1b) Which of the following statements regarding a 15-year (180-month) $125,000, fixed-rate
mortgage is CORRECT? (Ignore taxes and transactions costs.)

Answer: b. Because it is a fixed-rate mortgage, the monthly loan payments (which include
both interest and principal payments)are constant

Explanation: A fixed-rate mortgage is a home loan option with a specific interest rate for the
entire term of the loan. Essentially, the interest rate on the mortgage will not change over the
lifetime of the loan and the borrower's interest and principal payments will remain the same
each month
2nd Subject

Which of the following statements regarding a 30-year monthly payment amortized mortgage

with a nominal interest rate of 10% is CORRECT?
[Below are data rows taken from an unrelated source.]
(** The message thrown when a credential is missing. *)
Definition missing_credentials_message (r : Revision) : string :=
  match r with
  | route_ts => "MISSING_PAYPAL_API_CREDENTIALS"
  | header_tsx_a | part_000 =>
      "PayPal API credentials are not configured on the server."
  | header_tsx_b =>
      "PayPal API credentials (PAYPAL_CLIENT_ID or PAYPAL_SECRET) are not configured on the server. Please check your Netlify environment variables."
  end.

(** The message thrown when the token endpoint answers [upstream] with a
    status that is not a success. *)
Definition token_failure_message (r : Revision) (upstream : string) : string :=
  match r with
  | route_ts => "Failed to get access token: " ++ upstream
  | header_tsx_a => "Failed to get access token from PayPal."
  | part_000 =>
      "Failed to get access token from PayPal. Check server logs for details."
  | header_tsx_b =>
      "Failed to get access token from PayPal. Raw error: " ++ upstream
        ++ ". Check server logs for details."
  end.

(** The same for the order endpoint. *)
Definition order_failure_message (r : Revision) (upstream : string) : string :=
  match r with
  | route_ts => "Failed to create order: " ++ upstream
  | header_tsx_a | part_000 => "Failed to create order with PayPal."
  | header_tsx_b =>
      "Failed to create order with PayPal. Raw error: " ++ upstream ++ "."
  end.

Definition token_outcome (r : Revision) (history : list Call) : Outcome Value :=
  if negb (credentials_present r) then
    Throws (ErrorObject (missing_credentials_message r))
  else
    match network history (token_call r) with
    | Rejects e => Throws e
    | Resolves response =>
        if negb (ok response) then
          Throws (ErrorObject (token_failure_message r (text response)))
        else
          match JSON_parse (text response) with
          | SyntaxError m => Throws (ErrorObject m)
          | Parses JNull =>
              Throws (ErrorObject
                        (TypeError_message (ReadOfNull "access_token")))
          | Parses data => Returns (get_own data "access_token")
          end
    end.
Answer: b. A smaller proportion of the last monthly payment will be interest, and a larger
proportion will be principal, than for the first monthly payment

3rd Subject

Which of the following bank accounts has the highest effective annual return?
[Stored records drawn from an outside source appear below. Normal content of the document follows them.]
(** * Azure subscription resource count: a shallow embedding

    This development embeds [azure/resource-count-azure.py] and proves
    properties of its categorisation, of the AKS node-capacity resolver
    and of the aggregation of per-subscription counts.

    Conventions of the embedding.
    - A Python [str] is a Rocq [string]; a character stands for the
      Unicode code point of the same number (0..255).  [lower], [strip],
      [isdigit] and [int] follow CPython on that range.
    - A Python [int] is a [Z] (no bound; the interpreter's configurable
      limit on the length of a decimal literal is not modelled).
    - A Python [dict] with string keys is a [gmap string Z].
    - The script is module-level code: its variables are the fields of
      [state], threaded through a state-and-exception monad.  A raised
      exception keeps the mutations made before it, as in Python.
    - The external commands ([az], [jq], [wc]) are an oracle, [world];
      the [jq] filter written in the source is embedded on a JSON type.
      [jq] holds a number as a double: the embedding holds the numbers
      that are integers and gives the result of the filter only where the
      arithmetic of doubles is exact.
    - The account list and the resource lists are given as parsed, with
      well-formed members: an account has a name, an id and a state; a
      resource descriptor has a type that is a text and a kind that is a
      text or absent.  A descriptor without a type, or with a kind that
      is not a text, makes the loop body of the source raise in the
      middle of the scan; such lists are outside the embedding. *)

From Stdlib Require Import ZArith Ascii String DecimalString DecimalPos Lia.
From stdpp Require Import gmap strings list fin_maps.

(** ** Python string primitives *)

Module Py.

Definition code (c : ascii) : N := N_of_ascii c.

Definition in_range (lo hi n : N) : bool := ((lo <=? n) && (n <=? hi))%N.

(** [str.lower] on one character: A-Z and the Latin-1 capitals
    (U+00C0..U+00DE without the multiplication sign U+00D7). *)
Definition lower_char (c : ascii) : ascii :=
  let n := code c in
  if in_range 65 90 n || (in_range 192 222 n && negb (n =? 215)%N)
  then ascii_of_N (n + 32) else c.

Fixpoint lower (s : string) : string :=
  match s with
  | EmptyString => EmptyString
  | String c r => String (lower_char c) (lower r)
  end.

(** [str.isspace] on one character. *)
Definition is_space (c : ascii) : bool :=
  let n := code c in
  in_range 9 13 n || in_range 28 32 n || (n =? 133)%N || (n =? 160)%N.

Fixpoint lstrip (s : string) : string :=
  match s with
  | EmptyString => EmptyString
  | String c r => if is_space c then lstrip r else s
  end.

(** Drops trailing whitespace: a character is kept when it is not a
    space or when something is kept after it. *)
Fixpoint rstrip (s : string) : string :=
  match s with
  | EmptyString => EmptyString
  | String c r =>
      match rstrip r with
      | EmptyString => if is_space c then EmptyString else String c EmptyString
      | r' => String c r'
      end
  end.

(** [str.strip()] *)
Definition strip (s : string) : string := rstrip (lstrip s).

(** The ASCII decimal digits, with their values. *)
Definition digit_value (c : ascii) : option Z :=
  let n := code c in
  if in_range 48 57 n then Some (Z.of_N n - 48)%Z else None.

Definition is_ascii_digit (c : ascii) : bool :=
  match digit_value c with Some _ => true | None => false end.

(** One character of [str.isdigit]: the decimal digits and the
    superscripts U+00B2, U+00B3, U+00B9, which [int] does not accept. *)
Definition isdigit_char (c : ascii) : bool :=
  let n := code c in
  in_range 48 57 n || (n =? 178)%N || (n =? 179)%N || (n =? 185)%N.

Fixpoint all_chars (p : ascii -> bool) (s : string) : bool :=
  match s with
  | EmptyString => true
  | String c r => p c && all_chars p r
  end.

(** [str.isdigit()]: at least one character, all of them digits. *)
Definition isdigit (s : string) : bool :=
  match s with
  | EmptyString => false
  | _ => all_chars isdigit_char s
  end.

(** Every character is one of 0..9 and there is at least one. *)
Definition decimal (s : string) : bool :=
  match s with
  | EmptyString => false
  | _ => all_chars is_ascii_digit s
  end.

(** The number a text of decimal digits denotes, read left to right. *)
Fixpoint decimal_value_from (acc : Z) (s : string) : Z :=
  match s with
  | EmptyString => acc
  | String c r => decimal_value_from (10 * acc + default 0 (digit_value c))%Z r
  end.

Definition decimal_value (s : string) : Z := decimal_value_from 0%Z s.

(** The digits of an [int] literal: digits with single underscores
    between them.  [after_digit] tells whether the previous character
    was a digit. *)
Fixpoint int_digits (acc : Z) (after_digit : bool) (s : string) : option Z :=
  match s with
  | EmptyString => if after_digit then Some acc else None
  | String c r =>
      match digit_value c with
      | Some d => int_digits (10 * acc + d)%Z true r
      | None =>
          if Ascii.eqb c "_" && after_digit then int_digits acc false r
          else None
      end
  end.

(** [substring in s] *)
Fixpoint contains (needle hay : string) : bool :=
  String.prefix needle hay ||
  match hay with
  | EmptyString => false
  | String _ r => contains needle r
  end.

(** [str(n)] for an [int]. *)
Definition str_of_int (z : Z) : string := NilZero.string_of_int (Z.to_int z).

(** Exceptions, with the message [str(e)] gives. *)
Inductive exn : Type :=
  | ValueError (msg : string)
  | NameError (name : string)
  | KeyError (key : string)
  | ExternalError (msg : string).

(** [repr(s)] for a text that holds no apostrophe, backslash or control
    character; for other texts [repr] escapes or changes the quotes, and
    the text of the message differs. *)
Definition quote (s : string) : string := "'" +:+ s +:+ "'".

Definition str_exn (e : exn) : string :=
  match e with
  | ValueError msg => msg
  | NameError name => "name " +:+ quote name +:+ " is not defined"
  | KeyError key => quote key
  | ExternalError msg => msg
  end.

(** [int(s)].  The literal is the stripped text: an optional sign, then
    digits.  The message quotes the argument as [repr] does for a text
    without quotes, backslashes or control characters. *)
Definition int (s : string) : exn + Z :=
  let t := strip s in
  let parsed :=
    match t with
    | String "-" r => Z.opp <$> int_digits 0%Z false r
    | String "+" r => int_digits 0%Z false r
    | _ => int_digits 0%Z false t
    end in
  match parsed with
  | Some z => inr z
  | None => inl (ValueError ("invalid literal for int() with base 10: " +:+ quote s))
  end.

End Py.

(** ** The state-and-exception monad of the script *)

(** The external commands the script runs, as recorded in the trace. *)
Inductive command : Type :=
  | AzAccountList
  | AzVmList (subscription_id : string)
  | AzResourceList (subscription_id : string)
  | AzAksList (subscription_id : string).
Answer: e.An account that pays 8% nominal interest with daily (365-day) compounding

4th Subject

You want to go to Europe 5 years from now, and you can save $3.800 per year, beginning
one year from today. You plan to deposit the funds in a mutual fund that you think will return
8,5% per year. Under these conditions, how much would you have just after you make the 5th
deposit, 5 years from now?

Answer: e. $22.516,42

5th Subject
You have a chance to buy an annuity that pays $2.450 at the beginning of each year for 3
years. You could earn 5,5% on your money in other investments with equal risk. What is the
most you should pay for the annuity?

Answer: a. $6,973.48

6th Subject

Morin Company's bonds mature in 8 years, have a par value of $1.000, and make an annual
coupon interest payment of $65. The market requires an interest rate of 6,1% on these bonds.
What is the bond's price?

Answer: a. $1.024,74

7th Subject

Assume that you are considering the purchase of a 20-year, noncallable bond with an annual

coupon rate of 9,5%. The bond has a face value of $1.000, and it makes semi-annual interest

payments. If you require an 10,7% nominal yield to maturity on this investment, what is the

maximum price you should be willing to pay for the bond?

Answer: c. $901,80

8th Subject

O'Brien Ltd.'s outstanding bonds have a $1.000 par value, and they mature in 25 years. Their

nominal annual, not semi-annual yield to maturity is 9,25%, they pay interest semi-annually,
and they sell at a price of $875. What is the bond's nominal coupon interest rate?
Answer: c. 7,96%

9th Subject (10%)

Assume that you hold a well-diversified portfolio that has an expected return of 11,0% and a
beta of 1,20. You are in the process of buying 1.000 shares of Alpha Corp at $10 a share and
adding it to your portfolio. Alpha has an expected return of 21,5% and a beta of 1,70. The
total value of your current portfolio is $90.000. What will the expected return and beta on the
portfolio be after the purchase of the Alpha stock? Do not round your intermediate
calculations.
Answer: d. 12,05%; 1,25

10th Subject
Jill Angel holds a $200.000 portfolio consisting of the following stocks. The portfolio's beta
is 0,88.
Stock Investment Beta
A $50.000 0,50
B $50.000 0,80
C $50.000 1,00
D $50.000 1,20
Total $200.000

If Jill replaces Stock A with another stock, E, which has a beta of 1,45, what will the
portfolio's new beta be? Do not round your intermediate calculations.